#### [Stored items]
▼
(* ===== verification/Life.v ===== *)
(** * Threads that come and go

    [System] with more kinds of event: a thread makes another one in its
    process (the call [thread_new]), a thread ends, by the call
    [thread_exit] or by an exception ([idt_isrHandler]), and a thread
    touches a page that it does not have yet.  These change the lists of the
    processes, the kernel stacks and the address spaces, so the invariant
    speaks of them too: whatever happens, each process has just its threads,
    each thread has stacks of its own, in frames of their own, and the next
    action runs to its end. *)

From S2P Require Import Prelude Memory Bitset Kernel Paging Segments Unmap Spaces Sched Timer Objects Tasking System Keeps.
From S2P Require Import Creation Exit Requests Syscalls.

(** ** Actions *)

(** Each action is what the current thread makes the kernel run: an event
    of [System], the call [thread_new], the call [thread_exit] with the task
    switch that ends it, an exception with the task switch that ends its
    thread, or a page fault. *)
Inductive action :=
| Event (e : event)
| Spawn (entry data : Z)
| Exit (c : context)
| Except (int_no err_code eip cr2 : Z) (c : context)
| Touch (err_code eip cr2 : Z).

Definition run_action (a : action) : M kstate unit :=
  match a with
  | Event e => run_event e
  | Spawn entry data => thread_new_sc entry data
  | Exit c => thread_exit;; switch c
  | Except n err eip cr2 c => idt_isrHandler n err eip cr2;; switch c
  | Touch err eip cr2 => idt_isrHandler 14 err eip cr2
  end.

(** The process of the current thread. *)
Definition running_in (s : kstate) (pr : ptr) (p : process) : Prop :=
  exists th, k_threads (k_st s) !! current_thread (k_g s) = Some th /\ t_process th = pr /\
    k_processes (k_st s) !! pr = Some p.

(** Where the stack of the next thread of [p] goes. *)
Definition next_stack (p : process) (a : Z) : Prop := stacksBottom p - USER_STACK_SIZE <= a < stacksBottom p.

(** When an action can happen.  A new thread needs room for its stack.  The
    last thread of a process takes the process with it
    ([process_delete]), which is another function; a kernel or driver thread
    can only end if the memory it was made from was clear, because
    [thread_delete] takes what is in [userStack_seg] for the mapping of a
    stack.  An exception other than a page fault comes from the code of the
    thread, and has a name: the report of the others reads beyond the table
    of names.  A page fault is one that is served, in a simple segment:
    another one is the end of the process. *)
Definition ends (s : kstate) : Prop :=
  current_thread (k_g s) <> 0 /\ current_thread (k_g s) <> idle_thread (k_g s) /\
  forall pr p, running_in s pr p -> 1 < thread_count p /\ (PL_SERVICE <= privilege p \/ k_junk (k_g s) = 0).

Definition possible (s : kstate) (a : action) : Prop :=
  let c := current_thread (k_g s) in
  match a with
  | Event e => allowed s e
  | Spawn _ _ => c <> 0 /\ forall pr p, running_in s pr p ->
      thread_count p + 1 < W32 /\ (PL_SERVICE <= privilege p -> USER_STACK_SIZE <= stacksBottom p /\
        forall q, user_page q -> next_stack p (0x1000 * q) -> pg_frame (entry_of s (p_pagedir p) q) = 0)
  | Exit _ => ends s
  | Except n _ eip _ _ => 0 <= n < EXCEPTIONS /\ n <> 14 /\ eip < 0xE0000000 /\ ends s
  | Touch err eip cr2 => c <> 0 /\ exists ss, faulting s (current_pagedir (k_g s)) cr2 err eip ss
  end.

Inductive lives (s0 : kstate) : kstate -> Prop :=
| lives_here : lives s0 s0
| lives_step s a s' : lives s0 s -> possible s a -> run_action a s = Ok (tt, s') -> lives s0 s'.

(** ** The invariant *)

(** The list and the count of a process are of its threads. *)
Definition process_threads (s : kstate) (pr : ptr) (p : process) (l : list Z) : Prop :=
  linked (k_threads (k_st s)) (threads p) l /\ thread_count p = Z.of_nat (length l) /\ thread_count p < W32 /\
  forall t, t ∈ l <-> t_process <$> k_threads (k_st s) !! t = Some pr.

(** Each thread has a kernel stack of its own. *)
Record kstacks_ok (s : kstate) : Prop := {
  ks_at t th : k_threads (k_st s) !! t = Some th -> is_Some (k_stacks (k_st s) !! kernelStack_addr th);
  ks_own t t' th th' : k_threads (k_st s) !! t = Some th -> k_threads (k_st s) !! t' = Some th' ->
    kernelStack_addr th = kernelStack_addr th' -> t = t'
}.

(** The user stack [u] of a thread of the process [p]: a page-aligned
    mapping above the process' next stack, of a segment of its own. *)
Record stack_at (s : kstate) (p : process) (u : ptr) (m : segment_map) : Prop := {
  st_map : k_maps (k_st s) !! u = Some m;
  st_list : exists d l, k_pagedirs (k_st s) !! p_pagedir p = Some d /\ linked (k_maps (k_st s)) (mappedSegs d) l /\ u ∈ l;
  st_seg : exists ss, sm_seg m <> 0 /\ k_segments (k_st s) !! sm_seg m = Some (Segment (simple_kind ss) 1);
  st_range : stacksBottom p <= sm_start m /\ sm_start m + sm_len m <= 0xE0000000;
  st_size : sm_start m mod 0x1000 = 0 /\ sm_len m = USER_STACK_SIZE
}.

Definition map_range (m : segment_map) (a : Z) : Prop := sm_start m <= a < sm_start m + sm_len m.

(** A thread with a user stack: one of a user process.  For other threads
    [userStack_seg] is what the memory held when they were made. *)
Definition user_process (s : kstate) (pr : ptr) : Prop :=
  exists p, k_processes (k_st s) !! pr = Some p /\ PL_SERVICE <= privilege p.
Definition has_stack (s : kstate) (t pr u : ptr) : Prop :=
  u <> 0 /\ exists th, k_threads (k_st s) !! t = Some th /\ t_process th = pr /\ userStack_seg th = u /\ user_process s pr.

Record ustacks_ok (s : kstate) : Prop := {
  us_bottom pr p : k_processes (k_st s) !! pr = Some p -> PL_SERVICE <= privilege p ->
    0 <= stacksBottom p <= 0xE0000000 /\ stacksBottom p mod 0x1000 = 0;
  us_none t th p : k_threads (k_st s) !! t = Some th -> k_processes (k_st s) !! t_process th = Some p ->
    privilege p < PL_SERVICE -> userStack_seg th = k_junk (k_g s);
  us_at t pr u p : has_stack s t pr u -> k_processes (k_st s) !! pr = Some p -> exists m, stack_at s p u m;
  us_apart t t' pr pr' u u' m m' : has_stack s t pr u -> has_stack s t' pr' u' -> t <> t' ->
    k_maps (k_st s) !! u = Some m -> k_maps (k_st s) !! u' = Some m' ->
    u <> u' /\ sm_seg m <> sm_seg m' /\ (pr = pr' -> forall a, ~ (map_range m a /\ map_range m' a))
}.

(** The frame of a page of a user stack is not the frame of another page, of
    this space or another. *)
Definition owned (s : kstate) (pd p : Z) : Prop :=
  pg_frame (entry_of s pd p) <> 0 -> forall pd' p', user_page p' ->
    pg_frame (entry_of s pd' p') = pg_frame (entry_of s pd p) -> pd' = pd /\ p' = p.

Definition stacks_owned (s : kstate) : Prop :=
  forall t pr u p m q, has_stack s t pr u -> k_processes (k_st s) !! pr = Some p -> k_maps (k_st s) !! u = Some m ->
    user_page q -> map_page m q -> owned s (p_pagedir p) q.

Record life (s : kstate) : Prop := {
  li_sys : sys s;
  li_runs : current_thread (k_g s) <> 0 -> runs_in s;
  li_frames : frames_ok s;
  li_owned : stacks_owned s;
  li_lists pr p : k_processes (k_st s) !! pr = Some p -> exists l, process_threads s pr p l;
  li_kstacks : kstacks_ok s;
  li_spaces : spaces_ok s;
  li_ustacks : ustacks_ok s;
  li_locks : 0 <= if_locks (k_g s) < 0xFFFFFFFF
}.

(** ** Lemmas: events *)

Lemma has_stack_user s t pr u p : has_stack s t pr u -> k_processes (k_st s) !! pr = Some p -> PL_SERVICE <= privilege p.
Proof. intros (_ & th & _ & _ & _ & p' & E & Hp) E'. by replace p with p' by congruence. Qed.

Lemma kept_has_stack s s' t pr u : kept s s' -> has_stack s' t pr u <-> has_stack s t pr u.
Proof.
  intros K. pose proof (ke_threads _ _ K t) as E. unfold has_stack, user_process, thread_core in *.
  assert (k_processes (k_st s') = k_processes (k_st s)) as -> by (by rewrite (ke_stores _ _ K)).
  destruct (k_threads (k_st s') !! t) as [a|], (k_threads (k_st s) !! t) as [b|]; cbn in *; try done.
  injection E as E1 E2 E3 E4 E5. split; intros (Hu & ? & [= <-] & X & Y); split; try done; eexists; (split; [done|]); split; congruence.
Qed.

Lemma kept_lists s s' pr p l : kept s s' -> process_threads s pr p l -> process_threads s' pr p l.
Proof.
  intros K (Hl & Hc & Hw & Ht). pose proof (ke_threads _ _ K) as Ec.
  assert (E : forall {B} (f : thread -> B) g, (forall t, f t = g (thread_core t)) -> forall x,
    f <$> k_threads (k_st s') !! x = f <$> k_threads (k_st s) !! x).
  { intros B f g Hfg x. specialize (Ec x).
    destruct (k_threads (k_st s') !! x), (k_threads (k_st s) !! x); cbn in *; try done. rewrite !Hfg. congruence. }
  split; [|split; [done|split; [done|]]].
  - eapply lseg_nexts; [|exact Hl]. intros x _. by apply (E _ _ (fun c => snd c)).
  - intros t. by rewrite (E _ t_process (fun c => fst (fst (fst (fst c))))).
Qed.

(** All but [sys] follows from what the events leave alone. *)
Lemma life_kept s s' : life s -> kept s s' -> sys s' -> life s'.
Proof.
  intros [L1 LR LF LO L2 [L3 L4] [L5 L6 L7] [L8 L9 L10 L11] L12] K Y. pose proof (ke_stores _ _ K) as S.
  assert (Ep : k_processes (k_st s') = k_processes (k_st s)) by (by rewrite S).
  assert (Em : k_maps (k_st s') = k_maps (k_st s)) by (by rewrite S).
  assert (Ek : k_stacks (k_st s') = k_stacks (k_st s)) by (by rewrite S).
  assert (Ed : k_pagedirs (k_st s') = k_pagedirs (k_st s)) by (by rewrite S).
  assert (Eg : k_segments (k_st s') = k_segments (k_st s)) by (by rewrite S).
  assert (Eb : k_tables (k_st s') = k_tables (k_st s)) by (by rewrite S).
  assert (Ht : forall t th', k_threads (k_st s') !! t = Some th' -> exists th, k_threads (k_st s) !! t = Some th /\
            thread_core th' = thread_core th).
  { intros t th' E. pose proof (ke_threads _ _ K t) as Et. rewrite E in Et.
    destruct (k_threads (k_st s) !! t) as [th|]; [|done]. exists th. split; [done|]. cbn in Et. congruence. }
  assert (He : forall pd q, entry_of s' pd q = entry_of s pd q) by (intros pd q; unfold entry_of; by rewrite Ed, Eb).
  split; rewrite ?(ke_locks _ _ K), ?(ke_junk _ _ K); try done.
  - intros Hc. destruct (ke_runs _ _ K) as [(E1 & E2 & E3)|?]; [|done]. rewrite E1 in Hc.
    apply (runs_in_kept s); [apply K | done..| by apply LR].
  - destruct LF as [F1 F2 F3 F4]. split; rewrite ?(ke_frames _ _ K); try done; intros pd q; rewrite He; by auto.
  - intros t pr u p m q Hs. rewrite Ep, Em. apply (kept_has_stack s) in Hs; [|done]. intros Epr Eu Hq Hm.
    unfold owned. rewrite He. intros Hn pd' q' Hq'. rewrite He. by apply (LO t pr u p m q).
  - intros pr p. rewrite Ep. intros E. destruct (L2 _ _ E) as (l & Hl). exists l. by eapply kept_lists.
  - split.
    + intros t th' E. destruct (Ht _ _ E) as (th & E' & [= _ -> _ _ _]). rewrite Ek. by eapply L3.
    + intros t t' th th' E E' EE. destruct (Ht _ _ E) as (a & Ea & [= _ X _ _ _]), (Ht _ _ E') as (b & Eb' & [= _ X' _ _ _]).
      eapply L4; [exact Ea | exact Eb' | congruence].
  - split; rewrite ?Ed, ?Em, ?Eb, ?(ke_frames _ _ K); done.
  - split; rewrite ?Ep, ?Em; try done.
    + intros t th' p E Epr Hp. destruct (Ht _ _ E) as (th & E' & [= X _ _ Y' _]). rewrite X in Epr.
      rewrite (ke_junk _ _ K), Y'. by eapply L9.
    + intros t pr u p Hs E. apply (kept_has_stack s) in Hs; [|done]. destruct (L10 _ _ _ _ Hs E) as (m & [M1 M2 M3 M4 M5]).
      exists m. split; rewrite ?Em, ?Ed, ?Eg; done.
    + intros t t' pr pr' u u' m m' H1 H2. apply (kept_has_stack s) in H1; [|done]. apply (kept_has_stack s) in H2; [|done]. by apply L11.
Qed.

(** The current thread and its process. *)
Lemma life_thread s t th : life s -> k_threads (k_st s) !! t = Some th -> sound_thread s t (t_process th).
Proof.
  intros L E. destruct (li_sys _ L) as (_ & _ & qs & es & wl & W & _).
  apply (co_threads _ _ W t (t_process th) (t_state th)). unfold tv. by rewrite E.
Qed.

Lemma life_owner s t pr : life s -> t_process <$> k_threads (k_st s) !! t = Some pr -> is_Some (k_processes (k_st s) !! pr).
Proof.
  intros L E. destruct (k_threads (k_st s) !! t) as [th|] eqn:Et; [|done]. injection E as <-.
  destruct (life_thread _ _ _ L Et) as (_ & _ & p & _ & Ep & _). by exists p.
Qed.

Lemma life_current s : life s -> current_thread (k_g s) <> 0 -> exists th p d,
  k_threads (k_st s) !! current_thread (k_g s) = Some th /\ sound_thread s (current_thread (k_g s)) (t_process th) /\
  k_processes (k_st s) !! t_process th = Some p /\ k_pagedirs (k_st s) !! p_pagedir p = Some d /\
  running_in s (t_process th) p /\ t_state th = TS_RUNNING.
Proof.
  intros L Hc. destruct (li_sys _ L) as (_ & [?|(pr & E)] & _); [done|]. unfold tv in E.
  destruct (k_threads (k_st s) !! current_thread (k_g s)) as [th|] eqn:Et; [|done]. injection E as <- Es.
  pose proof (life_thread _ _ _ L Et) as S. pose proof S as (_ & _ & p & d & Ep & _ & _ & Ed).
  exists th, p, d. do 4 (split; [done|]). split; [by exists th | done].
Qed.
▲
Show every line above in which the word "assert" occurs.

#### [Your solution]
  assert (k_processes (k_st s') = k_processes (k_st s)) as -> by (by rewrite (ke_stores _ _ K)).
  assert (E : forall {B} (f : thread -> B) g, (forall t, f t = g (thread_core t)) -> forall x,
  assert (Ep : k_processes (k_st s') = k_processes (k_st s)) by (by rewrite S).
  assert (Em : k_maps (k_st s') = k_maps (k_st s)) by (by rewrite S).
  assert (Ek : k_stacks (k_st s') = k_stacks (k_st s)) by (by rewrite S).
  assert (Ed : k_pagedirs (k_st s') = k_pagedirs (k_st s)) by (by rewrite S).
  assert (Eg : k_segments (k_st s') = k_segments (k_st s)) by (by rewrite S).
  assert (Eb : k_tables (k_st s') = k_tables (k_st s)) by (by rewrite S).
  assert (Ht : forall t th', k_threads (k_st s') !! t = Some th' -> exists th, k_threads (k_st s) !! t = Some th /\
  assert (He : forall pd q, entry_of s' pd q = entry_of s pd q) by (intros pd q; unfold entry_of; by rewrite Ed, Eb).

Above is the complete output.